Gratitude is a warm feeling of thankfulness, which involves being appreciative and thankful towards specific individuals or the world. The feeling of gratitude enables someone to express warmth, kindness, and generosity to other people. In psychology, gratitude has been associated with various physical and mental health advantages (Jans-Beken, 2021, pg. 3). This study highlights how gratitude helps cope with anxiety after the COVID-19 pandemic.
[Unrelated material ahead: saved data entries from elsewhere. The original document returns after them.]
(* ===== verification/Json.v ===== *)
(** * JSON values as [serde_json::Value] has them

    The accessors the sources use on parsed values, and what holds of values
    whose objects repeat no key. *)

From S2P Require Import Prelude Externals.

Open Scope list_scope.

Definition json_as_str (j : json) : option string :=
  match j with JString s => Some s | _ => None end.

Definition json_as_array (j : json) : option (list json) :=
  match j with JArray l => Some l | _ => None end.

Definition json_as_object (j : json) : option (list (string * json)) :=
  match j with JObject l => Some l | _ => None end.

(** [serde_json::Value]: of repeated keys the last value stays, at the place
    of the first. *)
Fixpoint map_insert (k : string) (v : json) (l : list (string * json)) : list (string * json) :=
  match l with
  | [] => [(k, v)]
  | (k', v') :: l => if String.eqb k k' then (k, v) :: l else (k', v') :: map_insert k v l
  end.

Fixpoint json_value (j : json) : json :=
  match j with
  | JArray l => JArray (json_value <$> l)
  | JObject l => JObject (foldl (fun acc kv => map_insert kv.1 kv.2 acc) []
                            ((fun kv => (kv.1, json_value kv.2)) <$> l))
  | j => j
  end.

Fixpoint assoc (k : string) (l : list (string * json)) : option json :=
  match l with
  | [] => None
  | (k', v) :: l => if String.eqb k k' then Some v else assoc k l
  end.

(** [Value::get] of a string index. *)
Definition json_get (k : string) (j : json) : option json :=
  match j with JObject l => assoc k l | _ => None end.

Definition is_null (j : json) : bool := match j with JNull => true | _ => false end.

(** ** Values without repeated keys *)

Fixpoint unique_keys (j : json) : bool :=
  match j with
  | JArray l => forallb unique_keys l
  | JObject l => bool_decide (NoDup l.*1) && forallb (fun kv => unique_keys kv.2) l
  | _ => true
  end.

Lemma map_insert_fresh k v l : k ∉ l.*1 -> map_insert k v l = (l ++ [(k, v)])%list.
Proof.
  induction l as [|[k' v'] l IH]; [done|]. simpl. intros [Hne Hni]%not_elem_of_cons.
  destruct (String.eqb_spec k k'); [done|]. by rewrite IH.
Qed.

Lemma foldl_map_insert acc l :
  NoDup (acc ++ l).*1 ->
  foldl (fun acc kv => map_insert kv.1 kv.2 acc) acc l = (acc ++ l)%list.
Proof.
  revert acc; induction l as [|[k v] l IH]; intros acc Hnd; [by rewrite app_nil_r|].
  simpl. rewrite map_insert_fresh.
  - rewrite IH; rewrite <-app_assoc; done.
  - rewrite fmap_app, NoDup_app in Hnd. destruct Hnd as (_&Hd&_).
    intros Hin. apply (Hd _ Hin). simpl. apply list_elem_of_here.
Qed.

Lemma fmap_id_Forall {A} (f : A -> A) l : Forall (fun x => f x = x) l -> f <$> l = l.
Proof. induction 1 as [|x l Hx _ IH]; [done|]. by rewrite fmap_cons, Hx, IH. Qed.

Lemma json_value_unique j : unique_keys j = true -> json_value j = j.
Proof.
  induction j as [| | | |l IH|l IH] using json_ind_full; try done.
  - cbn [unique_keys]. intros Hu. rewrite forallb_forall in Hu. change (JArray (json_value <$> l) = JArray l). f_equal.
    apply fmap_id_Forall, Forall_forall. rewrite Forall_forall in IH.
    intros x Hx. apply IH, Hu, list_elem_of_In; done.
  - cbn [unique_keys]. intros [Hnd%bool_decide_eq_true Hu]%andb_true_iff.
    rewrite forallb_forall in Hu.
    change (JObject (foldl (fun acc kv => map_insert kv.1 kv.2 acc) []
      ((fun kv => (kv.1, json_value kv.2)) <$> l)) = JObject l). f_equal.
    rewrite (fmap_id_Forall (fun kv => (kv.1, json_value kv.2)) l); [by rewrite foldl_map_insert|].
    rewrite Forall_forall in IH |- *. intros [k v] Hx. apply pair_equal_spec. split; [done|].
    apply (IH _ Hx), (Hu (k, v)), list_elem_of_In; done.
Qed.

Lemma assoc_unique k v l : NoDup l.*1 -> (k, v) ∈ l -> assoc k l = Some v.
Proof.
  induction l as [|[k' v'] l IH]; [by intros _ ?%elem_of_nil|].
  rewrite fmap_cons, NoDup_cons. intros [Hni Hnd] [[= <- <-]|Hin]%elem_of_cons; simpl.
  - by rewrite String.eqb_refl.
  - destruct (String.eqb_spec k k') as [->|]; [|auto].
    destruct Hni. apply list_elem_of_fmap. by exists (k', v).
Qed.

Lemma assoc_Some k v l : assoc k l = Some v -> (k, v) ∈ l.
Proof.
  induction l as [|[k' v'] l IH]; [done|]. cbn [assoc].
  destruct (String.eqb_spec k k') as [->|]; [intros [= ->]; apply list_elem_of_here|].
  intros Ha. apply list_elem_of_further. auto.
Qed.

(** ** Objects as maps *)

Lemma foldl_insert_list_to_map {V} (l : list (string * V)) (m : gmap string V) :
  NoDup l.*1 ->
  foldl (fun m kv => <[kv.1 := kv.2]> m) m l = list_to_map (M := gmap string V) l ∪ m.
Proof.
  revert m; induction l as [|[k v] l IH]; intros m Hnd; simpl.
  - by rewrite (left_id_L ∅ (∪)).
  - rewrite fmap_cons, NoDup_cons in Hnd. destruct Hnd as [Hni Hnd].
    rewrite IH by done. rewrite <-insert_union_r, insert_union_l; [done|].
    by apply not_elem_of_list_to_map_1.
Qed.

Lemma assoc_list_to_map k l : assoc k l = list_to_map (M := gmap string json) l !! k.
Proof.
  induction l as [|[k' v] l IH]; simpl; [by rewrite lookup_empty|].
  destruct (String.eqb_spec k k') as [->|Hne]; [by rewrite lookup_insert_eq|].
  by rewrite lookup_insert_ne.
Qed.

Lemma assoc_btree_list k (m : gmap string json) : assoc k (btree_list m) = m !! k.
Proof.
  rewrite assoc_list_to_map. destruct (m !! k) as [v|] eqn:E.
  - apply elem_of_list_to_map; [apply btree_list_NoDup|by apply elem_of_btree_list].
  - apply not_elem_of_list_to_map. intros ([k' v]&->&Hin)%list_elem_of_fmap.
    apply elem_of_btree_list in Hin. simpl in E. congruence.
Qed.

Lemma assoc_map_insert k k' v l :
  assoc k (map_insert k' v l) = if String.eqb k k' then Some v else assoc k l.
Proof.
  induction l as [|[k2 v2] l IH]; simpl; [done|].
  destruct (String.eqb_spec k' k2) as [->|Hne]; simpl.
  - by destruct (String.eqb_spec k k2).
  - rewrite IH. by destruct (String.eqb_spec k k2), (String.eqb_spec k k'); subst.
Qed.

Lemma map_insert_keys k v l k' : k' ∈ (map_insert k v l).*1 <-> k' = k \/ k' ∈ l.*1.
Proof.
  induction l as [|[k2 v2] l IH]; simpl; [by rewrite list_elem_of_singleton, elem_of_nil; intuition|].
  destruct (String.eqb_spec k k2) as [->|]; simpl; rewrite !elem_of_cons; [|rewrite IH]; intuition.
Qed.

Lemma map_insert_NoDup k v l : NoDup l.*1 -> NoDup (map_insert k v l).*1.
Proof.
  induction l as [|[k2 v2] l IH]; simpl; intros Hnd; [apply NoDup_singleton|].
  rewrite NoDup_cons in Hnd. destruct Hnd as [Hni Hnd].
  destruct (String.eqb_spec k k2) as [->|Hne]; simpl; apply NoDup_cons; [done|].
  split; [|by apply IH]. rewrite map_insert_keys. naive_solver.
Qed.

(** A parsed value repeats no key. *)
Lemma foldl_map_insert_NoDup l acc :
  NoDup acc.*1 -> NoDup (foldl (fun acc kv => map_insert kv.1 kv.2 acc) acc l).*1.
Proof. revert acc; induction l; simpl; auto using map_insert_NoDup. Qed.

Lemma map_insert_elem k v l kv : kv ∈ map_insert k v l -> kv = (k, v) \/ kv ∈ l.
Proof.
  induction l as [|[k2 v2] l IH]; simpl; [rewrite list_elem_of_singleton; auto|].
  destruct (String.eqb k k2); rewrite !elem_of_cons; naive_solver.
Qed.

Lemma foldl_map_insert_elem l acc kv :
  kv ∈ foldl (fun acc kv => map_insert kv.1 kv.2 acc) acc l -> kv ∈ acc \/ kv ∈ l.
Proof.
  revert acc; induction l as [|[k v] l IH]; simpl; intros acc; [auto|].
  intros [Hin|Hin]%IH; [apply map_insert_elem in Hin as [->|Hin]|]; rewrite elem_of_cons; auto.
Qed.

Lemma json_value_keys j : unique_keys (json_value j) = true.
Proof.
  induction j as [| | | |l IH|l IH] using json_ind_full; try done.
  - change (forallb unique_keys (json_value <$> l) = true). rewrite forallb_forall.
    intros x (y&->&Hy)%list_elem_of_In%list_elem_of_fmap. rewrite Forall_forall in IH. auto.
  - change (unique_keys (JObject (foldl (fun acc kv => map_insert kv.1 kv.2 acc) []
      ((fun kv => (kv.1, json_value kv.2)) <$> l))) = true).
    cbn [unique_keys]. apply andb_true_iff. split.
    + apply bool_decide_eq_true, foldl_map_insert_NoDup. constructor.
    + rewrite forallb_forall. intros x Hx%list_elem_of_In.
      apply foldl_map_insert_elem in Hx as [?%elem_of_nil|([k v]&->&Hy)%list_elem_of_fmap]; [done|].
      rewrite Forall_forall in IH. apply (IH _ Hy).
Qed.

Lemma unique_keys_object l :
  unique_keys (JObject l) = true <-> NoDup l.*1 /\ forall k v, (k, v) ∈ l -> unique_keys v = true.
Proof.
  cbn [unique_keys]. rewrite andb_true_iff, bool_decide_eq_true, forallb_forall. apply and_iff_compat_l.
  split; [intros Hf k v Hin; by apply (Hf (k, v)), list_elem_of_In|].
  intros Hf [k v] Hin%list_elem_of_In. eauto.
Qed.
Definition needs_ownership_change (replacement_uid replacement_gid destination_uid
  destination_gid : N) : bool :=
  negb (replacement_uid =? destination_uid)%N || negb (replacement_gid =? destination_gid)%N.

Section file.
Context `{Externals} `{JsonText} `{Chrono} {G : Type} `{Grant G} `{StoredGrant G}.

(** What is at the path; a symbolic link is taken to lead to a file. *)
Definition TokenPath := option (File text).

Definition document_deserialize (j : json) : result (N * list (TokenEntry G)) string :=
  let? l := struct_fields ["version"; "tokens"] j in
  let? version := defaulted DEFAULT_STORE_VERSION ["version"] l
                    (fun v => let? z := int_deserialize 0 4294967295 v in Ok (Z.to_N z)) in
  let? tokens := required ["tokens"] l (fun v =>
    let? xs := ok_or (json_as_array v) "invalid type, expected a sequence" in
    collect (entry_deserialize <$> xs)) in
  Ok (version, tokens).

Definition document_serialize (version : N) (tokens : list (TokenEntry G)) : result json string :=
  let? xs := collect (entry_serialize <$> tokens) in
  Ok (JObject [("version", json_u64 version); ("tokens", JArray xs)]).
(* ===== verification/RateLimit.v ===== *)
(** * Request-rate limiting

    crates/mecmcp-transport/src/config.rs (the limits) and rate_limit.rs: the
    address a request is charged to, the token bucket, the bounded map of
    buckets and the two checks.  An [Instant] is nanoseconds; [u128]
    arithmetic saturates where the source saturates. *)

From S2P Require Import Prelude Text.
From Stdlib Require Import Ascii.

Open Scope N_scope.

(** ** Limits (config.rs) *)

Record LimitsConfig := {
  max_request_body_bytes : N;
  max_inflight_requests : N;
  max_inflight_requests_per_token : N;
  max_requests_per_second_per_ip : N;
  max_request_burst_per_ip : N;
  max_requests_per_second_per_token : N;
  max_request_burst_per_token : N;
  max_inflight_requests_per_device : N;
  max_sessions : N;
  max_sessions_per_token : N;
  session_idle_timeout_secs : N;
  session_max_lifetime_secs : N;
}.

Definition default_config : LimitsConfig := {|
  max_request_body_bytes := 10 * 1024 * 1024;
  max_inflight_requests := 64;
  max_inflight_requests_per_token := 16;
  max_requests_per_second_per_ip := 50;
  max_request_burst_per_ip := 100;
  max_requests_per_second_per_token := 20;
  max_request_burst_per_token := 40;
  max_inflight_requests_per_device := 4;
  max_sessions := 128;
  max_sessions_per_token := 16;
  session_idle_timeout_secs := 300;
  session_max_lifetime_secs := 3600;
|}.

Inductive LimitsConfigError :=
| IncompleteTokenRateLimit (rate burst : N)
| IncompleteIpRateLimit (rate burst : N).

Definition config_validate (c : LimitsConfig) : result unit LimitsConfigError :=
  let token_rate := max_requests_per_second_per_token c in
  let token_burst := max_request_burst_per_token c in
  ensure Bool.eqb (token_rate =? 0) (token_burst =? 0)
    else (IncompleteTokenRateLimit token_rate token_burst);
  let ip_rate := max_requests_per_second_per_ip c in
  let ip_burst := max_request_burst_per_ip c in
  ensure Bool.eqb (ip_rate =? 0) (ip_burst =? 0)
    else (IncompleteIpRateLimit ip_rate ip_burst);
  Ok tt.

Definition ip_rate_limit_enabled (c : LimitsConfig) : bool :=
  (0 <? max_requests_per_second_per_ip c) && (0 <? max_request_burst_per_ip c).

Definition token_rate_limit_enabled (c : LimitsConfig) : bool :=
  (0 <? max_requests_per_second_per_token c) && (0 <? max_request_burst_per_token c).

(** ** The address a request is charged to *)

Inductive IpAddr := V4 (a : N) | V6 (a : N).

#[export] Instance IpAddr_eq_dec : EqDecision IpAddr.
Proof. solve_decision. Defined.

(** [IpAddr::to_canonical]: an IPv4-mapped IPv6 address is the IPv4 one. *)
Definition to_canonical (ip : IpAddr) : IpAddr :=
  match ip with
  | V4 a => V4 a
  | V6 a => if N.shiftr a 32 =? 65535 then V4 (a mod 2 ^ 32) else V6 a
  end.

(** White space among the characters [HeaderValue::to_str] lets through. *)
Definition header_blank (c : ascii) : bool :=
  let n := N_of_ascii c in ((9 <=? n) && (n <=? 13)) || (n =? 32).

Section resolve.
(** [str::parse::<IpAddr>] and [IpNet::contains]. *)
Variable parse_ip : string -> option IpAddr.
Variable IpNet : Type.
Variable contains : IpNet -> IpAddr -> bool.

Definition trusted (proxies : list IpNet) (ip : IpAddr) : bool :=
  any (fun network => contains network ip) proxies.

(** The entries of all header lines; a line that is not visible ASCII is
    [None] and ends the collection. *)
Fixpoint forwarded_entries (lines : list (option string)) : option (list string) :=
  match lines with
  | [] => Some []
  | None :: _ => None
  | Some value :: lines =>
      match forwarded_entries lines with
      | Some rest => Some (str_split "," value ++ rest)%list
      | None => None
      end
  end.

(** The walk over the entries, rightmost first. *)
Fixpoint walk (peer : IpAddr) (proxies : list IpNet) (entries : list string) : IpAddr :=
  match entries with
  | [] => peer
  | entry :: entries =>
      match to_canonical <$> parse_ip (trim_matches header_blank entry) with
      | None => peer
      | Some addr => if negb (trusted proxies addr) then addr else walk peer proxies entries
      end
  end.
The COVID-19 pandemic brought a threatening perspective of the world whereby everyone had to physically distance, causing a feeling of physical loneliness. People were already used to hugging and staying as close as possible during the pre-COVID period. All this, added to the economic disadvantage of the covid-19, left many people with mental health problems, including anxiety (Jans-Beken, 2021, pg. 3). Therefore, people had to learn how to cope with the negative feelings, and one of the ways was through gratitude because it helps people appreciate the small and big things they have to feel sufficiency.
Gratitude and appreciation can overcome anxiety by improving a person’s mood. It helps people cope with anxiety by replacing negative thoughts with positive ones and enhancing a positive mood (Jans-Beken, 2021, pg. 4). A person can as well overcome anxiety by practicing a horizontal form of gratitude which allows them to base their happiness on material things. By appreciating the materialistic things that some have, they can overcome anxiety (Jans-Beken, 2021, pg. 4). Additionally, gratitude can also be horizontal whereby it is directed to God or other supreme being depending on a person’s religious belief. During the COVID-19, many people lost their lives, and therefore praying is a way of giving gratitude to supreme beings for being alive which helps cope with anxiety. Therefore people need to express gratitude to others, material things, and spiritual faiths to overcome distressing moments and feelings such as anxiety.
Jans-Beken, L. (2021). A perspective on mature gratitude as a way of coping with COVID-19. Frontiers in Psychology, [online] 12.